The fundamentalist is he who, in short, does not accept the presence of the different, in this case understood as an idea different from his own. Again, it is best to cite to give a concrete example of a spat with a true extremist conservative:
Kirk: what do you care so much about what they do in their private lives?
Homophobic protester: it’s against God, so are you a Christian or not?

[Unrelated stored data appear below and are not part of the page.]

Lemma update_player_frame (i : tick_input) (s : Session) :
  player (update_player i s) =
    fst (Player.update (sounds_enabled s) (dt i) (platforms s) (player s)) /\
  lives (update_player i s) = lives s /\
  coins (update_player i s) = coins s /\
  score (update_player i s) = score s /\
  enemies (update_player i s) = enemies s /\
  platforms (update_player i s) = platforms s /\
  sounds_enabled (update_player i s) = sounds_enabled s /\
  game_state (update_player i s) = game_state s.
Proof.
  unfold update_player. destruct (Player.update _ _ _ _); repeat split.
Qed.

Lemma polled_frame (i : tick_input) (s : Session) :
  let s0 := poll_keys i (update_music i s) in
  game_state s0 = game_state s /\ lives s0 = lives s /\
  score s0 = score s /\ coins s0 = coins s /\
  Player.invincible (player s0) = Player.invincible (player s) /\
  Player.invincible_timer (player s0) = Player.invincible_timer (player s) /\
  Player.alive (player s0) = Player.alive (player s) /\
  Player.sprite (player s0) = Player.sprite (player s) /\
  Player.jump_requested (player s0) = Player.jump_requested (player s).
Proof.
  unfold poll_keys, update_music, play_music.
  destruct (negb (music_started s) && music_enabled s);
    [destruct (music_ok i)|]; simpl;
    destruct (game_state_eqb (game_state s) Playing); repeat split.
Qed.


(** ** Damage and invincibility *)

(** However many enemies overlap a vulnerable player within one pass of the
    loop, exactly one life is lost. *)
Lemma fold_hit_by_once (es : list Enemy.t) (s : Session) :
  Player.invincible (player s) = false ->
  existsb (fun e => Rect.colliderect (Player.rect (player s)) (Enemy.rect e))
    es = true ->
  lives (fold_left hit_by es s) = lives s - 1.
Proof.
  revert s. induction es as [|e rest IH]; intros s Hi Hex; simpl in *.
  - discriminate.
  - destruct (Rect.colliderect (Player.rect (player s)) (Enemy.rect e)) eqn:C.
    + destruct (hit_by_vulnerable s e Hi C) as (L & I & _).
      rewrite fold_hit_by_invincible by exact I. exact L.
    + assert (E : hit_by s e = s) by (unfold hit_by; rewrite C; reflexivity).
      rewrite E. apply IH; assumption.
Qed.




(** ** Coins *)

(** The integer test agrees with the comparison of the real square root. *)
Lemma sqrt_ltb_spec (n t : Z) :
  0 <= n -> sqrt_ltb n t = true <-> (sqrt (IZR n) < IZR t)%R.
Proof.
  intro Hn. unfold sqrt_ltb. rewrite andb_true_iff, !Z.ltb_lt.
  assert (Hn' : (0 <= IZR n)%R) by (apply IZR_le; exact Hn).
  split.
  - intros [Ht Hlt].
    assert (Ht' : (0 <= IZR t)%R) by (apply IZR_le; lia).
    rewrite <- (sqrt_square (IZR t) Ht'), <- mult_IZR.
    apply sqrt_lt_1_alt. split; [exact Hn' | apply IZR_lt; exact Hlt].
  - intro H. pose proof (sqrt_pos (IZR n)) as Hp.
    assert (Ht : 0 < t) by (apply lt_IZR; Lra.lra).
    split; [exact Ht|].
    destruct (Z_lt_le_dec n (t * t)) as [|Hge]; [assumption|exfalso].
    assert (Ht' : (0 <= IZR t)%R) by (apply IZR_le; lia).
    apply IZR_le in Hge. rewrite mult_IZR in Hge.
    apply sqrt_le_1_alt in Hge. rewrite (sqrt_square _ Ht') in Hge.
    Lra.lra.
Qed.

Lemma dist2_distance (c : Coin.t) (p : Player.t) :
  sqrt (IZR (Coin.dist2 c p)) = distance c p.
Proof.
  unfold distance, Coin.dist2. f_equal.
  rewrite plus_IZR, !Z.pow_2_r, !mult_IZR, !minus_IZR. simpl. ring.
Qed.

Lemma dist2_nonneg (c : Coin.t) (p : Player.t) : 0 <= Coin.dist2 c p.
Proof. unfold Coin.dist2. nia. Qed.

Lemma update_keeps_distance (d : Q) (c : Coin.t) (p : Player.t) :
  Coin.dist2 (Coin.update d c) p = Coin.dist2 c p /\
  Coin.radius (Coin.update d c) = Coin.radius c /\
  Coin.collected (Coin.update d c) = Coin.collected c.
Proof. repeat split. Qed.

(** The pickup test, in terms of the real distance. *)
Lemma check_collision_decides (p : Player.t) (c : Coin.t) :
  Coin.collected c = false ->
  ((distance c p < IZR (Coin.radius c + 20))%R ->
   Coin.check_collision p c = (true, Coin.set_collected true c)) /\
  (~ (distance c p < IZR (Coin.radius c + 20))%R ->
   Coin.check_collision p c = (false, c)).
Proof.
  intro Hc. unfold Coin.check_collision. rewrite Hc.
  rewrite <- dist2_distance.
  pose proof (sqrt_ltb_spec (Coin.dist2 c p) (Coin.radius c + 20)
                (dist2_nonneg c p)) as S.
  destruct (sqrt_ltb _ _).
  - split; [reflexivity|]. intro N. exfalso. apply N, S. reflexivity.
  - split; [|reflexivity]. intro H. apply S in H. discriminate.
Qed.

(** C6.  For an uncollected coin, [check_collision] collects it (sets
    [collected] and returns true, upon which the coin loop adds 10 to the
    score) exactly when the Euclidean distance between the coin's centre
    and the centre of the player's rectangle is strictly below the coin's
    radius plus 20; otherwise it returns false and changes neither the coin
    nor the session.  A player at distance 15 of a coin of radius 12 collects
    it. *)
Theorem check_collision_spec (p : Player.t) (c : Coin.t) :
  Coin.collected c = false ->
  (fst (Coin.check_collision p c) = true <->
   (distance c p < IZR (Coin.radius c + 20))%R) /\
  ((distance c p < IZR (Coin.radius c + 20))%R ->
   Coin.check_collision p c = (true, Coin.set_collected true c) /\
   forall i s, player s = p ->
     score (fst (collect_coin i s c)) = score s + 10 /\
     Coin.collected (snd (collect_coin i s c)) = true) /\
  (~ (distance c p < IZR (Coin.radius c + 20))%R ->
   Coin.check_collision p c = (false, c) /\
   forall i s, player s = p ->
     fst (collect_coin i s c) = s /\
     snd (collect_coin i s c) = Coin.update (dt i) c) /\
  (Coin.radius c = 12 -> distance c p = 15%R ->
   Coin.check_collision p c = (true, Coin.set_collected true c)).
Proof.
  intro Hc.
  destruct (check_collision_decides p c Hc) as [Hyes Hno].
  assert (Hloop : forall i s, player s = p ->
            collect_coin i s c =
              let '(got, c') := Coin.check_collision p (Coin.update (dt i) c) in
              if got
              then (emit (if sounds_enabled s then [SndCoin] else [])
                         (set_score (score s + 10) s), c')
              else (s, c')).
  { intros i s <-. reflexivity. }
  split; [|split; [|split]].
  - split.
    + intro H. destruct (Rlt_dec (distance c p) (IZR (Coin.radius c + 20)))
        as [L|N]; [exact L|].
      rewrite (Hno N) in H. discriminate.
    + intro L. rewrite (Hyes L). reflexivity.
  - intro L. split; [exact (Hyes L)|]. intros i s Hp.
    rewrite (Hloop i s Hp).
    destruct (check_collision_decides p (Coin.update (dt i) c) Hc) as [Hy _].
    rewrite Hy by exact L. split; reflexivity.
  - intro N. split; [exact (Hno N)|]. intros i s Hp.
    rewrite (Hloop i s Hp).
    destruct (check_collision_decides p (Coin.update (dt i) c) Hc) as [_ Hn].
    rewrite Hn by exact N. split; reflexivity.
  - intros Hr Hd. apply Hyes. rewrite Hd, Hr. apply IZR_lt. reflexivity.
Qed.

Lemma near_coin_distance : distance near_coin (player started) = 15%R.
Proof.
  unfold distance.
  change (Rect.centerx (Player.rect (player started))) with 120.
  change (Rect.centery (Player.rect (player started))) with 425.
  change (Coin.x near_coin) with 129. change (Coin.y near_coin) with 437.
  replace ((129 - 120) ^ 2 + (437 - 425) ^ 2)%R with (15 * 15)%R by Lra.lra.
  apply sqrt_square. Lra.lra.
Qed.

Lemma check_collision_spec_witness :
  Coin.check_collision (player started) near_coin
    = (true, Coin.set_collected true near_coin) /\
  score (fst (collect_coin idle_frame started near_coin)) = 10.
Proof.
  pose proof (check_collision_spec (player started) near_coin eq_refl)
    as (_ & Hyes & _ & H15).
  split.
  - apply H15; [reflexivity | exact near_coin_distance].
  - apply Hyes; [|reflexivity].
    rewrite near_coin_distance. apply IZR_lt. reflexivity.
Defined.

Lemma hit_by_frame (s : Session) (e : Enemy.t) :
  coins (hit_by s e) = coins s /\ score (hit_by s e) = score s /\
  game_state (hit_by s e) = game_state s /\
  (Player.alive (player s) = false -> Player.alive (player (hit_by s e)) = false) /\
  Player.sprite (player (hit_by s e)) = Player.sprite (player s) /\
  Player.jump_requested (player (hit_by s e)) = Player.jump_requested (player s).
Proof.
  unfold hit_by, Player.take_damage.
  destruct (Rect.colliderect _ _); [|repeat split; auto].
  destruct (negb (Player.invincible (player s))); simpl; [|repeat split; auto].
  destruct (lives s - 1 <=? 0); repeat split; auto.
Qed.

Lemma check_enemies_frame (s : Session) :
  coins (check_enemies s) = coins s /\ score (check_enemies s) = score s /\
  game_state (check_enemies s) = game_state s /\
  Player.sprite (player (check_enemies s)) = Player.sprite (player s) /\
  Player.jump_requested (player (check_enemies s)) =
    Player.jump_requested (player s).
Proof.
  unfold check_enemies. destruct (Player.alive (player s)); [|repeat split].
  generalize (enemies s) as es. intro es. revert s.
  induction es as [|e rest IH]; intro s; simpl; [repeat split|].
  destruct (IH (hit_by s e)) as (A & B & C & D & E).
  destruct (hit_by_frame s e) as (A' & B' & C' & _ & D' & E').
  repeat split; congruence.
Qed.

(** The coin loop never clears a [collected] flag. *)
Lemma collect_coins_monotone (i : tick_input) (cs : list Coin.t) (s : Session) :
  Forall2 (fun c c' => Coin.collected c = true -> Coin.collected c' = true)
    cs (snd (collect_coins i s cs)).
Proof.
  revert s. induction cs as [|c rest IH]; intro s; simpl; [constructor|].
  unfold collect_coin at 1. unfold Coin.check_collision at 1.
  change (Coin.collected (Coin.update (dt i) c)) with (Coin.collected c).
  destruct (Coin.collected c) eqn:Hc.
  - specialize (IH s). destruct (collect_coins i s rest). simpl.
    constructor; [intros _; exact Hc | exact IH].
  - destruct (sqrt_ltb _ _).
    + match goal with
      | |- context [collect_coins i ?s1 rest] => specialize (IH s1);
          destruct (collect_coins i s1 rest)
      end. simpl. constructor; [intros _; reflexivity | exact IH].
    + specialize (IH s). destruct (collect_coins i s rest). simpl.
      constructor; [intro H; congruence | exact IH].
Qed.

Kirk: we live in a theocracy, yes or no? Being a Christian means interpreting appropriately what theology says for theindividual, but it also means being patient, forgiving, loving and kind. Jesus Christ spoke to everyone, Jesus Christ carried his ministry through Judea and Samaria, and dined with tax collectors, and dined with prostitutes, and ministered in every part of the Mediterranean. To be a Christian, my friend, is to have an open mind but to be firm in your faith. So you can have that belief, but if you say that there is something inherently wrong with communicating or associating with people just because they make personal decisions different from yours, then you, sir, are not a conservative. Thank you for being here tonight.

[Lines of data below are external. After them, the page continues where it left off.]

(** * Kubelet volume plugins, the CNI driver, the service cache and kubectl drain

    A shallow embedding of the Go sources of this repository and the
    properties proved of them:
    - [pkg/volume/awsebs], [pkg/volume/gcepd]: [GetVolumeLimits], [SetUpAt],
      [TearDownAt], [CanSupport], [GetVolumeName], [newMounterInternal],
      [ConstructVolumeSpec] and [Provision] of the AWS plugin;
    - [pkg/volume/util]: [UnmountMountPoint], [PathExists], [IsCorruptedMnt],
      [JoinMountOptions], [MountOptionFromSpec], the size, name and path
      helpers ([RoundUpSize], [GenerateVolumeName], [SplitUniqueName],
      [GetWindowsPath], [MakeAbsolutePath]), the zone lists and the choice of
      zones ([ChooseZoneForVolume], [ChooseZonesForVolume],
      [SelectZonesForVolume]);
    - [pkg/volume/azure_dd]: [Attach], [Detach], [WaitForAttach],
      [MountDevice];
    - [pkg/kubelet/dockershim/network/cni]: [checkInitialized], [SetUpPod],
      [TearDownPod], [Event];
    - [pkg/api/v1/resource]: [GetResourceRequest];
    - the service controller's cache and the [cordon], [uncordon] and [drain]
      commands, of which the sources hold only the tests.

    The code is sequential glue around a mounter, a cloud provider, the CNI
    library and an API server.  Each function is embedded as a program tree
    over the calls it makes to its environment; a handler interprets the
    calls over an arbitrary world and records them, so that "which calls are
    made, in which order, with which answers" can be stated for every
    environment at once.  Pure functions are plain functions.

    The file has two parts: the embedding, then the theorems about it. *)

From Stdlib Require Import ZArith Lia List Ascii String Bool DecimalString Sorted.
From stdpp Require Import base option list gmap strings fin_maps.
Import ListNotations.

An extremist is almost always a fundamentalist, but what is more bizarre is that many self-styled moderates are fundamentalists. How many distinguished people who conform perfectly to social standards do we know but who do not want to hear reason? A large number of decent, educated people do not accept dialogue, do not accept changing their minds in the face of evidence, and most of them are willing to end the confrontation with verbal violence (when it goes well).
Dialogue is the main feature of democracy and is what we should all exercise the most, yet hardly anyone does: it is good to feel confirmed, it is bad when an uncomfortable argument gets in our faces and destroys our beautiful sandcastle.
The predisposition to fundamentalism is a widespread feature in all political spectrums and at all socio-economic levels: confirmation bias has been studied for years now and it is an accepted fact that people tend to create bubbles adorned with their own beliefs and woe betide anyone who scratches them. Charlie Kirk was the person who most sought to destroy this bias and break down those invisible walls that separate people. All this by dialoguing, confronting those who think differently, arguing with any kind of person who was more educated than him or less educated than him, with or without a degree (he himself lacked one). Dialogue with those who think differently is the greatest exercise in direct democracy that one can have in a representative democracy, and it is precisely that which is most lacking.
So yes, eliminating all the fake-news that portray him as a warmonger, racist, misogynist, anti-Semite and homophobe, I think Kirk can be called a role model hands down, not because of his ideas, but because of his dialogical and commendably democratic actions.